**Material supplied:**

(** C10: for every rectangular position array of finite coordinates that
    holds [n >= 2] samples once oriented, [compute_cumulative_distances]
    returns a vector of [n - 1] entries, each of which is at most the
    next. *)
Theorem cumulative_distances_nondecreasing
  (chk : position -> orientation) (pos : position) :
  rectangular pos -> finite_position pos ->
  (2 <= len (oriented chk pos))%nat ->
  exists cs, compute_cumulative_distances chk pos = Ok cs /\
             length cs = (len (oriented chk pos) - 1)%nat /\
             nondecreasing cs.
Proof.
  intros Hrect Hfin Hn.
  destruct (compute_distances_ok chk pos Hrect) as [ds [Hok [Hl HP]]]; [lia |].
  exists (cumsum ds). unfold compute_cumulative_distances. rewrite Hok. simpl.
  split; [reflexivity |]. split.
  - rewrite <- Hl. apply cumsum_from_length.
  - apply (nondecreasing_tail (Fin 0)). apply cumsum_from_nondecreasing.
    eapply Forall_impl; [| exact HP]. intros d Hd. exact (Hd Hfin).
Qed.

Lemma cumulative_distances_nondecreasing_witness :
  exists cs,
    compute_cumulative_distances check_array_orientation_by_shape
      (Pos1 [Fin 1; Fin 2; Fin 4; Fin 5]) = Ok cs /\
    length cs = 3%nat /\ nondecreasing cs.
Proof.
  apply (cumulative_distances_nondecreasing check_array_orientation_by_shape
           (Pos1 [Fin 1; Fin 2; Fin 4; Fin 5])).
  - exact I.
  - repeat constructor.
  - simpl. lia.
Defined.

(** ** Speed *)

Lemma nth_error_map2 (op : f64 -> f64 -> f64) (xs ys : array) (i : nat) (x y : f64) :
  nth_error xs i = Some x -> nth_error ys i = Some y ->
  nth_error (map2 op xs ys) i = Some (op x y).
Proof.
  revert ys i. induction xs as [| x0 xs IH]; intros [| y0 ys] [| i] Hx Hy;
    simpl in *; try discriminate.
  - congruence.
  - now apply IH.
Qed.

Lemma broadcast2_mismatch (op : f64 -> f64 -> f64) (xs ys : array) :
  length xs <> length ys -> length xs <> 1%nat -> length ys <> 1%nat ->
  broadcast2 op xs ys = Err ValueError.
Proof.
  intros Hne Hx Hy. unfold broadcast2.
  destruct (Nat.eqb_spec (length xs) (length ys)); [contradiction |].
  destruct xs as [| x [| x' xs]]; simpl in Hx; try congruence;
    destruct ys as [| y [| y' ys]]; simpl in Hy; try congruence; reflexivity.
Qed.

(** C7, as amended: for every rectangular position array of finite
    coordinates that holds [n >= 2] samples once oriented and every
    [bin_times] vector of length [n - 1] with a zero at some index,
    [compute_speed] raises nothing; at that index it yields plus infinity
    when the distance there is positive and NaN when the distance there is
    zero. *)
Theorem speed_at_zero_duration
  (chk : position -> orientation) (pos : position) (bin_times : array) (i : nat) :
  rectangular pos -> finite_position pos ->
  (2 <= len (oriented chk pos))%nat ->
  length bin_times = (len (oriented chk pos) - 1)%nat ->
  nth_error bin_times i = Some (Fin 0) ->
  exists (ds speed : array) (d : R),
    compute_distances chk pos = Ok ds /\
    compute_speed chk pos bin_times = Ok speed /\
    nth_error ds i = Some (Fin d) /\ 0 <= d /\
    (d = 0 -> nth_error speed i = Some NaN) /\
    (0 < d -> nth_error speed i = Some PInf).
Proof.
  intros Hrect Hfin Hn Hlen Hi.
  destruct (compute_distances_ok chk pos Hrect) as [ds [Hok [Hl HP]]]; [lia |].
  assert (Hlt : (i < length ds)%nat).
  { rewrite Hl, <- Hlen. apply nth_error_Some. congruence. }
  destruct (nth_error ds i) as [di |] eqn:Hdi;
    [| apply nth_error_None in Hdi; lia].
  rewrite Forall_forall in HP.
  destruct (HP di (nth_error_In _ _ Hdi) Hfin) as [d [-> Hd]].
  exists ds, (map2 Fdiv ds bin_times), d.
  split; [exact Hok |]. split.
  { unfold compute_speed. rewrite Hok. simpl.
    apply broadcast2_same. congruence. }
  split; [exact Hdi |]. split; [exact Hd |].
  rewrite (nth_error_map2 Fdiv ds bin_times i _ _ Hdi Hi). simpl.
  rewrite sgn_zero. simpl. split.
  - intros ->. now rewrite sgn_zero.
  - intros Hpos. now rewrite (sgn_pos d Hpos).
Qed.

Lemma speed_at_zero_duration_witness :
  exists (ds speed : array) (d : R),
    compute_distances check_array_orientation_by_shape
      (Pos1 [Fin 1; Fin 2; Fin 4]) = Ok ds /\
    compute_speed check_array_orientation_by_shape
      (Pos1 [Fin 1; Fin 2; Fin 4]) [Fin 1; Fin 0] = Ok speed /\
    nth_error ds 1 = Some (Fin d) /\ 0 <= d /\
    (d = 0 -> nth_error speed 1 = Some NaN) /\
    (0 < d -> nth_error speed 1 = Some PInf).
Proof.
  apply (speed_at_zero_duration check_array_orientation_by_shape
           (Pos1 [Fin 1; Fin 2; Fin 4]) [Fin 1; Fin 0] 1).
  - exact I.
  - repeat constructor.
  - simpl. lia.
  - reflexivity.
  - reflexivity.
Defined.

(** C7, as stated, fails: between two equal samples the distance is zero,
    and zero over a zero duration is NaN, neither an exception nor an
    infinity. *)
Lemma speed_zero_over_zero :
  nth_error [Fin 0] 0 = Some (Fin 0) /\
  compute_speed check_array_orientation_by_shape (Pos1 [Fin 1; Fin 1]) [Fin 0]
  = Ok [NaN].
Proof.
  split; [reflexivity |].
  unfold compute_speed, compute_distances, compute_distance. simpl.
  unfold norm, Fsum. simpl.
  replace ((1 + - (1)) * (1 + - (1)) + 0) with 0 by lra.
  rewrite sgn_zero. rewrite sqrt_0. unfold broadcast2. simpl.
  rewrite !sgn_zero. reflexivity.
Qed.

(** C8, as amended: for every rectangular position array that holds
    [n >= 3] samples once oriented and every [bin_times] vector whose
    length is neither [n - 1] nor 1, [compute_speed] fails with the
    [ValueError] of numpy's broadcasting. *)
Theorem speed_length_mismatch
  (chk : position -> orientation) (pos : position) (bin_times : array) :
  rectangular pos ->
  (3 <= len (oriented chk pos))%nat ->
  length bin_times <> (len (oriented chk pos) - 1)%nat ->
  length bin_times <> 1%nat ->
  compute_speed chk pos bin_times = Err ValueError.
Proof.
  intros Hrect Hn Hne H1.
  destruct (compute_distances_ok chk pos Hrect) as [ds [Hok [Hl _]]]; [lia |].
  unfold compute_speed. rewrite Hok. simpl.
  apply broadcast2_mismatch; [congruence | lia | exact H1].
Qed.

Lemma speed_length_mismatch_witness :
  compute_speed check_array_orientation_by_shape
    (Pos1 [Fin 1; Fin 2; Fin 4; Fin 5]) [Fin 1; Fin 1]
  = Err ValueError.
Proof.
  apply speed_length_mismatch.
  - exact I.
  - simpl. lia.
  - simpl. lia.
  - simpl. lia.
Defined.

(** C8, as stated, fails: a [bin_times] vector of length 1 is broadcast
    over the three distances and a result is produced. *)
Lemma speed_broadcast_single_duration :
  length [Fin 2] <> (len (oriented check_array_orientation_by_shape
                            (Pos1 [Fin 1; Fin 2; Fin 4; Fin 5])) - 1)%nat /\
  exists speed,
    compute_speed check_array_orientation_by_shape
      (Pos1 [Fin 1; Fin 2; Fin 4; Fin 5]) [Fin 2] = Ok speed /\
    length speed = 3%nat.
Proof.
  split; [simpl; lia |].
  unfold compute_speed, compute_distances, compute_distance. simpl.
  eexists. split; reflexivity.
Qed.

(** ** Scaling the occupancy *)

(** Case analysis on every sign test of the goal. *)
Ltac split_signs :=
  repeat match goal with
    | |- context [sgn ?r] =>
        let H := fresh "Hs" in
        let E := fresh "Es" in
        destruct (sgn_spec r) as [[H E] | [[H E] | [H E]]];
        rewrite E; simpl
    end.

...

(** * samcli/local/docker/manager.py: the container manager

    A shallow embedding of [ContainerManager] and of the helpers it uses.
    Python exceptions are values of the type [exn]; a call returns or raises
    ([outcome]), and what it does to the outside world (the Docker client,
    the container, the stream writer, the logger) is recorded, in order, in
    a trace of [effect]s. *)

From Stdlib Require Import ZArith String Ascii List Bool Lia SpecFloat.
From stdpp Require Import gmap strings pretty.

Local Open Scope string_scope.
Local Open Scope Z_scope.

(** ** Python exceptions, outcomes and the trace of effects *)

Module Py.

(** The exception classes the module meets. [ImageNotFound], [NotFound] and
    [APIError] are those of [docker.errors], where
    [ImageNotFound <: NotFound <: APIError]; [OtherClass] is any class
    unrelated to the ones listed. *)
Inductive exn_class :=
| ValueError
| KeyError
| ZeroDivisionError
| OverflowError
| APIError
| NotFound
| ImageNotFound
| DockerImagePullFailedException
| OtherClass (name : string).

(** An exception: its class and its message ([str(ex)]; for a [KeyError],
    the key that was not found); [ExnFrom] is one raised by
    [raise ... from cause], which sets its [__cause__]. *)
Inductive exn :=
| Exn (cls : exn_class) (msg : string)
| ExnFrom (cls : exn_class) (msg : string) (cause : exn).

**Task item:**
Start with the line above that contains "(d = 0 -> nth_error speed 1" and stop after the line that contains "[Hl _]]]; [lia |].". Output those lines exactly, and only those.

**Solution:**
    (d = 0 -> nth_error speed 1 = Some NaN) /\
    (0 < d -> nth_error speed 1 = Some PInf).
Proof.
  apply (speed_at_zero_duration check_array_orientation_by_shape
           (Pos1 [Fin 1; Fin 2; Fin 4]) [Fin 1; Fin 0] 1).
  - exact I.
  - repeat constructor.
  - simpl. lia.
  - reflexivity.
  - reflexivity.
Defined.

(** C7, as stated, fails: between two equal samples the distance is zero,
    and zero over a zero duration is NaN, neither an exception nor an
    infinity. *)
Lemma speed_zero_over_zero :
  nth_error [Fin 0] 0 = Some (Fin 0) /\
  compute_speed check_array_orientation_by_shape (Pos1 [Fin 1; Fin 1]) [Fin 0]
  = Ok [NaN].
Proof.
  split; [reflexivity |].
  unfold compute_speed, compute_distances, compute_distance. simpl.
  unfold norm, Fsum. simpl.
  replace ((1 + - (1)) * (1 + - (1)) + 0) with 0 by lra.
  rewrite sgn_zero. rewrite sqrt_0. unfold broadcast2. simpl.
  rewrite !sgn_zero. reflexivity.
Qed.

(** C8, as amended: for every rectangular position array that holds
    [n >= 3] samples once oriented and every [bin_times] vector whose
    length is neither [n - 1] nor 1, [compute_speed] fails with the
    [ValueError] of numpy's broadcasting. *)
Theorem speed_length_mismatch
  (chk : position -> orientation) (pos : position) (bin_times : array) :
  rectangular pos ->
  (3 <= len (oriented chk pos))%nat ->
  length bin_times <> (len (oriented chk pos) - 1)%nat ->
  length bin_times <> 1%nat ->
  compute_speed chk pos bin_times = Err ValueError.
Proof.
  intros Hrect Hn Hne H1.
  destruct (compute_distances_ok chk pos Hrect) as [ds [Hok [Hl _]]]; [lia |].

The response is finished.